All human beings have been -- and continue to be -- greatly influenced and impacted by our family of origin. Some of these influences have been great and some have been toxic. And all of these influences impact the legacy we pass on to our children. For those who don’t have children, these influences impact the personal legacy we leave in the world.
What is particularly hard on couples, individuals and families, though, are the toxic legacies. Toxic legacies leave a tsunami of damage in families and in our world. Most of the time, these toxic legacies are unconsciously lived out and sadly passed on from one unsuspecting generation to the next. Before you know it, a person can look back a hundred years and see the same insidious, painful patterns back then that are being played out in the present day. Why is that? It seems crazy that people can’t learn to not repeat the same mistakes their great-great-great grandparents, grandparents and more recently their own parents made. Is it in our DNA to repeat the same toxic behaviors as those who have come before us? Are our destinies pre-wired?

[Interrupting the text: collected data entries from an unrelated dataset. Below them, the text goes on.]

(** The part of [thread_create] about processes. *)
Definition create_process (t : Z) (e : option positive) : cmd pstate unit :=
  tid ← gets next_tid;
  modify (set_next_tid (tid + 1));;
  p ← gets (λ s, procs s !! t);
  l ← gets (λ s, children s !! t);
  match p, l with
  | Some p, Some l =>
      my ← match head l with
           | None => mret None
           | Some w =>
               x ← load_wait w;
               if ref_count x =? -1 then
                 store_wait w (mk_ws (-1) tid (sema x) 2 (ref_count_lock x) (w_parent x));; mret (Some w)
               else mret None
           end;
      modify (set_procs (<[tid := mk_process SP_load my None (child_loaded p) 0 None false]>));;
      modify (set_children (<[tid := []]>));;
      modify (add_log (Created t tid));;
      executed t e tid
  | _, _ => throw BadPtr
  end.

Fixpoint find_child (s : pstate) (c : Z) (l : list positive) : res (option positive) :=
  match l with
  | [] => Ret None
  | w :: l =>
      match waits s !! w with
      | None => Err BadPtr
      | Some x => if w_tid x =? c then Ret (Some w) else find_child s c l
      end
  end.

Definition thread_exit (t : Z) : cmd pstate unit := goto t TE_mine.

(** Do [k] if the operation went through. *)
Definition when (c : cmd pstate bool) (k : cmd pstate unit) : cmd pstate bool :=
  b ← c; if (b : bool) then k;; mret true else mret false.
Definition down_wait (w : positive) : cmd pstate bool :=
  x ← load_wait w;
  if sema x =? 0 then mret false else store_wait w (with_sema (sema x - 1) x);; mret true.
Definition down_exec (e : positive) : cmd pstate bool :=
  x ← load_exec e;
  if load_sema x =? 0 then mret false else store_exec e (mk_exec (load_success x) (load_sema x - 1));; mret true.

(** ** The routines, from each of their points *)
Definition k_exec (t : Z) (o : choice) (p : process) : cmd pstate bool :=
  match pc p with
  | K_exec fn =>
      match o with
      | NoMem => upd_proc t (with_eax (-1));; goto t User;; mret true
      | Got a _ =>
          ok ← gets (available a);
          if (ok : bool) then
            store_exec a (mk_exec None 0);; upd_proc t (with_child_loaded (Some a));; goto t (PE_tokenize (Some a) fn);; mret true
          else mret false
      | _ => mret false
      end
  | K_loaded e pid =>
      when (down_exec e)
        (x ← load_exec e;
         match load_success x with
         | None => throw BadPtr
         | Some b => upd_proc t (with_eax (if b : bool then pid else -1));; free_exec e;; goto t User
         end)
  | _ => mret false
  end.

Definition process_execute (t : Z) (o : choice) (p : process) : cmd pstate bool :=
  match pc p with
  | PE_tokenize e fn =>
      match o with
      | NoMem => executed t e (-1);; mret true
      | _ =>
          if Z.of_nat (length (words fn)) <? ARG_LIMIT
          then modify (set_argv (words fn));; goto t (PE_lock_init e);; mret true
          else throw OutOfBounds
      end
  | PE_lock_init e =>
      match o with
      | NoMem => modify (set_list_lock Free);; executed t e (-1);; mret true
      | Got a junk =>
          ok ← gets (available a);
          if (ok : bool) then
            modify (set_list_lock Free);;
            store_wait a (mk_ws junk junk 0 (-1) None t);; goto t (PE_acquire e a);; mret true
          else mret false
      | _ => mret false
      end
  | PE_acquire e w => when (acquire_list t) (goto t (PE_push e w))
  | PE_push e w => modify (set_children (alter (cons w) t));; release_list t;; goto t (PE_create e);; mret true
  | PE_create e =>
      a ← gets argv;
      match o with
      | NoMem => executed t e (-1);; mret true
      | _ => match a with [] => throw AssertFail | _ => create_process t e;; mret true end
      end
  | _ => mret false
  end.

Definition start_process (t : Z) (o : choice) (p : process) : cmd pstate bool :=
  match pc p with
  | SP_load =>
      match o with
      | Loaded b => a ← gets argv; upd_proc t (with_image (if b : bool then Some a else None));; goto t (SP_up b);; mret true
      | _ => mret false
      end
  | SP_up b =>
      (match parent_load p with
       | None => mret tt
       | Some e => x ← load_exec e; store_exec e (mk_exec (Some b) (load_sema x + 1))
       end);;
      (if b : bool then goto t User else modify (add_log (Exited t (-1)));; thread_exit t);;
      mret true
  | _ => mret false
  end.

Let me start by defining “toxic legacy.” A toxic legacy is a pattern of hurtful, painful and/or damaging behaviors that have been handed down from one generation to another through role modeling. When parents repeatedly interact in a family system in an unhealthy way, they are imprinting this behavior on their children. The children (us, let’s say) then often grow up and repeat the behaviors we saw played out everyday of our childhood. As children, “we live what we know and we know what we lived.” As we grow up, we repeat what we learned in the first 18 years of our lives. And if we don’t repeat it ourselves, we often marry someone who does.